The local stock barometer is seen continuing to build a base above the critical 7,500 support level this week as foreign investor appetite is seen to remain sluggish.
Last week, the main-share Philippine Stock Exchange index (PSEi) shed 24.77 points or 0.32 percent to close at 7,647.51 on Friday. The PSEi has declined for the second straight week.
“For [this] week, it looks like the market will have an upward bias. The key level is 7,500. As long as the market respects that level, we should be okay.
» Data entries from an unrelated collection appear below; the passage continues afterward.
(* ===== verification/JsonLanguage.v ===== *)
(** * The grammar of JSON

    The grammar of RFC 8259 in
    the shape the standard prints it, over three lexical classes: strings,
    numbers and literal names.  [RFC8259] and [Lax] are two choices of the
    classes: the standard's, and the one the JSON automaton reads. *)

From Corelib Require Import ssreflect_rw.
From stdpp Require Import prelude list.
From S2P Require Import Prelude StreamPipeline Languages JsonFsm.
Open Scope Z_scope.

(** ** The grammar *)

Definition ws : lang := lmany is_ws.

Section Grammar.
Context (LString LNumber LLiteral : lang).

Inductive JValue : lang :=
  | jv_string s : LString s -> JValue s
  | jv_number s : LNumber s -> JValue s
  | jv_literal s : LLiteral s -> JValue s
  | jv_container s : JContainer s -> JValue s
with JContainer : lang :=
  | jc_empty_object s : (‘ch_lbrace’ ⋅ ws ⋅ ‘ch_rbrace’)%lang s -> JContainer s
  | jc_object m : JMembers m -> JContainer (ch_lbrace :: m ++ [ch_rbrace])
  | jc_empty_array s : (‘ch_lbracket’ ⋅ ws ⋅ ‘ch_rbracket’)%lang s -> JContainer s
  | jc_array m : JElements m -> JContainer (ch_lbracket :: m ++ [ch_rbracket])
with JMembers : lang :=
  | jm_last m : JMember m -> JMembers m
  | jm_more m ms : JMember m -> JMembers ms -> JMembers (m ++ ch_comma :: ms)
with JMember : lang :=
  | jm_member s1 k s2 s3 v s4 :
      ws s1 -> LString k -> ws s2 -> ws s3 -> JValue v -> ws s4 ->
      JMember (s1 ++ k ++ s2 ++ ch_colon :: s3 ++ v ++ s4)
with JElements : lang :=
  | je_last s1 v s2 : ws s1 -> JValue v -> ws s2 -> JElements (s1 ++ v ++ s2)
  | je_more s1 v s2 vs : ws s1 -> JValue v -> ws s2 -> JElements vs -> JElements (s1 ++ v ++ s2 ++ ch_comma :: vs).

(** A document as the server asks for it: an object or an array. *)
Definition JDocument : lang := (ws ⋅ JContainer ⋅ ws)%lang.

(** What may follow inside an object or an array, up to its closing character. *)
Definition object_need_key : lang := (JMembers ⋅ ‘ch_rbrace’)%lang.
Definition after_value : lang := (ws ⋅ (‘ch_rbrace’ ⊕ ‘ch_comma’ ⋅ object_need_key))%lang.
Definition after_colon : lang := (ws ⋅ JValue ⋅ after_value)%lang.
Definition after_key : lang := (ws ⋅ ‘ch_colon’ ⋅ after_colon)%lang.
Definition object_start : lang := (ws ⋅ ‘ch_rbrace’ ⊕ object_need_key)%lang.
Definition array_need_value : lang := (JElements ⋅ ‘ch_rbracket’)%lang.
Definition array_after_value : lang := (ws ⋅ (‘ch_rbracket’ ⊕ ‘ch_comma’ ⋅ array_need_value))%lang.
Definition array_start : lang := (ws ⋅ ‘ch_rbracket’ ⊕ array_need_value)%lang.

Lemma JMember_eq : (JMember ≡ ws ⋅ LString ⋅ ws ⋅ ‘ch_colon’ ⋅ ws ⋅ JValue ⋅ ws)%lang.
Proof.
  intros w. split.
  - destruct 1 as [s1 k s2 s3 v s4 H1 Hk H2 H3 Hv H4].
    do 3 (apply lcat_app; [done|]). apply lchar_cat_cons. split; [done|]. by do 2 (apply lcat_app; [done|]).
  - intros (s1 & r1 & -> & H1 & k & r2 & -> & Hk & s2 & r3 & -> & H2 & r4 & r5 & -> & (x & -> & Hx) & s3 & r6 & -> & H3 &
      v & s4 & -> & Hv & H4).
    apply Z.eqb_eq in Hx as <-. simpl; by apply jm_member.
Qed.

Lemma JMembers_eq : (JMembers ≡ JMember ⊕ JMember ⋅ ‘ch_comma’ ⋅ JMembers)%lang.
Proof.
  intros w. split.
  - destruct 1 as [m H|m ms Hm Hms]; [by left|right]. exists m, (ch_comma :: ms). split_and!; auto.
    by apply lchar_cat_cons.
  - intros [H|(m & r & -> & Hm & x & ms & -> & (y & -> & Hy) & Hms)]; [by constructor|].
    apply Z.eqb_eq in Hy as <-. by constructor.
Qed.

Lemma object_need_key_eq : (object_need_key ≡ ws ⋅ LString ⋅ after_key)%lang.
Proof.
  unfold object_need_key at 1. rw JMembers_eq lcat_or_l lcat_assoc lcat_assoc -/object_need_key.
  rw JMember_eq !lcat_assoc -!lcat_or_r. done.
Qed.

Lemma JElements_eq : (JElements ≡ ws ⋅ JValue ⋅ ws ⊕ ws ⋅ JValue ⋅ ws ⋅ ‘ch_comma’ ⋅ JElements)%lang.
Proof.
  intros w. split.
  - destruct 1 as [s1 v s2 H1 Hv H2|s1 v s2 vs H1 Hv H2 Hvs]; [left|right];
      do 2 (apply lcat_app; [done|]); [done|]. apply lcat_app; [done|]. by apply lchar_cat_cons.
  - intros [(s1 & r1 & -> & H1 & v & s2 & -> & Hv & H2)|
      (s1 & r1 & -> & H1 & v & r2 & -> & Hv & s2 & r3 & -> & H2 & x & vs & -> & (y & -> & Hy) & Hvs)]; [by constructor|].
    apply Z.eqb_eq in Hy as <-. by constructor.
Qed.

Lemma array_need_value_eq : (array_need_value ≡ ws ⋅ JValue ⋅ array_after_value)%lang.
Proof.
  unfold array_need_value at 1. rw JElements_eq lcat_or_l !lcat_assoc -/array_need_value -!lcat_or_r. done.
Qed.

Lemma JContainer_eq : (JContainer ≡ ‘ch_lbrace’ ⋅ object_start ⊕ ‘ch_lbracket’ ⋅ array_start)%lang.
Proof.
  intros w. split.
  - destruct 1 as [s H|m Hm|s H|m Hm].
    + left. revert H. apply lcat_mono; [reflexivity|]. intros v; by left.
    + left. apply lchar_cat_cons. split; [done|right]. exists m, [ch_rbrace]. split_and!; auto. by exists ch_rbrace.
    + right. revert H. apply lcat_mono; [reflexivity|]. intros v; by left.
    + right. apply lchar_cat_cons. split; [done|right]. exists m, [ch_rbracket]. split_and!; auto. by exists ch_rbracket.
  - intros [(x & r & -> & (y & -> & Hy) & [H|(m & z & -> & Hm & (u & -> & Hu))])|
            (x & r & -> & (y & -> & Hy) & [H|(m & z & -> & Hm & (u & -> & Hu))])]; apply Z.eqb_eq in Hy as <-.
    + apply jc_empty_object. by apply lchar_cat_cons.
    + apply Z.eqb_eq in Hu as <-. by apply jc_object.
    + apply jc_empty_array. by apply lchar_cat_cons.
    + apply Z.eqb_eq in Hu as <-. by apply jc_array.
Qed.

Lemma JValue_eq : (JValue ≡ LString ⊕ LNumber ⊕ LLiteral ⊕ JContainer)%lang.
Proof.
  intros w. split.
  - destruct 1 as [s H|s H|s H|s H]; unfold lor; auto.
  - intros [[[H|H]|H]|H]; by constructor.
Qed.
End Grammar.

(** ** Lexical classes *)

Definition unescaped (c : Z) : bool := (32 <=? c) && negb (c =? ch_quote) && negb (c =? ch_backslash).

(** The characters of a string, where [escape] is what may follow a backslash. *)
Inductive chars (escape : lang) : lang :=
  | chars_end : chars escape []
  | chars_plain c w : unescaped c = true -> chars escape w -> chars escape (c :: w)
  | chars_escape e w : escape e -> chars escape w -> chars escape (ch_backslash :: e ++ w).

Definition string_of (escape : lang) : lang := (‘ch_quote’ ⋅ chars escape ⋅ ‘ch_quote’)%lang.

Definition is_exp (c : Z) : bool := (c =? ch_e) || (c =? ch_E).
Definition is_sign (c : Z) : bool := (c =? ch_plus) || (c =? ch_minus).
Definition frac : lang := (‘ch_dot’ ⋅ lsome is_digit)%lang.
Definition exp : lang := (lclass is_exp ⋅ lopt (lclass is_sign) ⋅ lsome is_digit)%lang.
Definition number_of (int : lang) : lang := (lopt ‘ch_minus’ ⋅ int ⋅ lopt frac ⋅ lopt exp)%lang.

(** RFC 8259: two-character escapes or [\uXXXX], no superfluous leading zero,
    literal names in one piece. *)
Module RFC8259.
Definition is_hex (c : Z) : bool := is_digit c || ((65 <=? c) && (c <=? 70)) || ((97 <=? c) && (c <=? 102)).
Definition escape : lang :=
  (lclass (fun c => bool_decide (c ∈ [ch_quote; ch_backslash; 47; 98; ch_f; ch_n; 114; ch_t]))
   ⊕ ‘117’ ⋅ lclass is_hex ⋅ lclass is_hex ⋅ lclass is_hex ⋅ lclass is_hex)%lang.
Definition int : lang := (‘48’ ⊕ lclass (fun c => (49 <=? c) && (c <=? 57)) ⋅ lmany is_digit)%lang.
Definition literal : lang := fun w => w = lit_true \/ w = lit_false \/ w = lit_null.
Definition document : lang := JDocument (string_of escape) (number_of int) literal.
End RFC8259.

(** The automaton's dialect: a backslash escapes any one byte that is not a
    control character, a number may start with zeros, and whitespace may stand
    between the letters of a literal name. *)
Module Lax.
Definition escape : lang := lclass (fun c => 32 <=? c).

Fixpoint spaced (w : bytes) : lang :=
  match w with
  | [] => lnil
  | c :: w => (ws ⋅ ‘c’ ⋅ spaced w)%lang
  end.

Definition literal_name (w : bytes) : lang :=
  match w with
  | [] => lempty
  | c :: w => (‘c’ ⋅ spaced w)%lang
  end.
Definition string : lang := string_of escape.
Definition number : lang := number_of (lsome is_digit).
Definition literal : lang := (literal_name lit_true ⊕ literal_name lit_false ⊕ literal_name lit_null)%lang.
Definition value : lang := JValue string number literal.
Definition document : lang := JDocument string number literal.
End Lax.

(** ** The standard's documents are documents of the dialect *)

Scheme JValue_ind' := Minimality for JValue Sort Prop
  with JContainer_ind' := Minimality for JContainer Sort Prop
  with JMembers_ind' := Minimality for JMembers Sort Prop
  with JMember_ind' := Minimality for JMember Sort Prop
  with JElements_ind' := Minimality for JElements Sort Prop.

Lemma JContainer_mono (S S' N N' T T' : lang) :
  lsub S S' -> lsub N N' -> lsub T T' -> lsub (JContainer S N T) (JContainer S' N' T').
Proof.
  intros HS HN HT w.
  apply (JContainer_ind' S N T (JValue S' N' T') (JContainer S' N' T') (JMembers S' N' T') (JMember S' N' T')
           (JElements S' N' T')); intros; eauto using JValue, JContainer, JMembers, JMember, JElements.
Qed.

Lemma lopt_mono L M : lsub L M -> lsub (lopt L) (lopt M).
Proof. intros H w [Hw|Hw]; [by left|right; auto]. Qed.

Lemma number_of_mono (L M : lang) : lsub L M -> lsub (number_of L) (number_of M).
Proof. intros H. repeat apply lcat_mono; (exact H || reflexivity). Qed.

Lemma rfc_int_lax : lsub RFC8259.int (lsome is_digit).
Proof.
  intros w [(c & -> & Hc)|H].
  - apply Z.eqb_eq in Hc as <-. apply lclass_cat_cons. split; [done|constructor].
  - revert H. apply lcat_mono; [|reflexivity]. intros v (c & -> & Hc). exists c. split; [done|].
    unfold is_digit. revert Hc. rw !andb_true_iff !Z.leb_le. lia.
Qed.

Lemma rfc_literal_lax : lsub RFC8259.literal Lax.literal.
Proof.
  assert (Hsp : forall w, Lax.spaced w w).
  { induction w as [|c w IH]; [done|]. apply (lcat_app _ _ []); [constructor|]. by apply lchar_cat_cons. }
  intros w [-> |[-> | ->]]; [left; left|left; right|right]; (apply lchar_cat_cons; split; [done|apply Hsp]).
Qed.

Lemma hex_unescaped c : RFC8259.is_hex c = true -> unescaped c = true.
Proof. unfold RFC8259.is_hex, unescaped, is_digit, ch_quote, ch_backslash. lia. Qed.

Lemma rfc_escape_lax e w : RFC8259.escape e -> chars Lax.escape w -> chars Lax.escape (ch_backslash :: e ++ w).
Proof.
  intros [(c & -> & Hc)|H] Hw.
  - apply chars_escape; [|done]. exists c. split; [done|]. apply bool_decide_eq_true in Hc.
    set_unfold in Hc. by destruct_or?; subst.
  - destruct H as (? & ? & -> & (u & -> & Hu) & ? & ? & -> & (a & -> & Ha) & ? & ? & -> & (b & -> & Hb) & ? & ? & -> &
      (c & -> & Hc) & (d & -> & Hd)).
    apply Z.eqb_eq in Hu as <-. apply (chars_escape _ [117]); [by exists 117|].
    by do 4 (apply chars_plain; [by apply hex_unescaped|]).
Qed.

Lemma rfc_chars_lax : lsub (chars RFC8259.escape) (chars Lax.escape).
Proof. intros w. induction 1; [constructor|by constructor|by apply rfc_escape_lax]. Qed.

Lemma rfc_document_lax : lsub RFC8259.document Lax.document.
Proof.
  apply lcat_mono; [reflexivity|]. apply lcat_mono; [|reflexivity]. apply JContainer_mono.
  - repeat apply lcat_mono; (apply rfc_chars_lax || reflexivity).
  - apply number_of_mono, rfc_int_lax.
  - apply rfc_literal_lax.
Qed.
In fact, the longer it consolidates here, the stronger that level will be,” said Manuel Lisbona, president of PNB Securities.
The continued outflow of foreign funds from the market reflected a still risk-averse stance, Lisbona said.
Last week, while the market was initially buoyed by the Bangko Sentral ng Pilipinas (BSP)’s decision to trim the reserve requirement by 1 percentage point to 18 percent effective June 1, Lisbona said the positive tidings were tempered by the expectations that the BSP would raise rates by 25 basis points on the back of rising inflation.
The PSEi’s immediate resistance is at 7,760, he added.
Jonathan Ravelas, chief strategist at BDO Unibank, said investors remained on the sidelines due to geopolitical uncertainties and rising oil prices.
“The week’s close at 7,647.51 highlights some bargain-hunting near the 7,500 levels,” Ravelas said, adding, however that “risk still lies at the break below the 7,500 levels.”
Ravelas sees immediate resistance level at 8,000 levels.
Christopher Mangun, head of research at Eagle Equities, said there’s strong indication that the index would still trade within the congestion area between 7,500 and 7,830 this week.
“This is because the index refuses to break support at 7,500 and the fact that investors are not trading the blue chips,” Mangun said.
Eagle Securities is convinced that any rally in this market will be led by the property sector.
Meanwhile, Mangun said the weak peso had also been a big concern for investors.
“If we see a pickup in volume, the index may break above resistance and try for the next one at 8,000,” Mangun said.
“A break of 8,000 will confirm a trend reversal which will bring investors back into this market,” he added.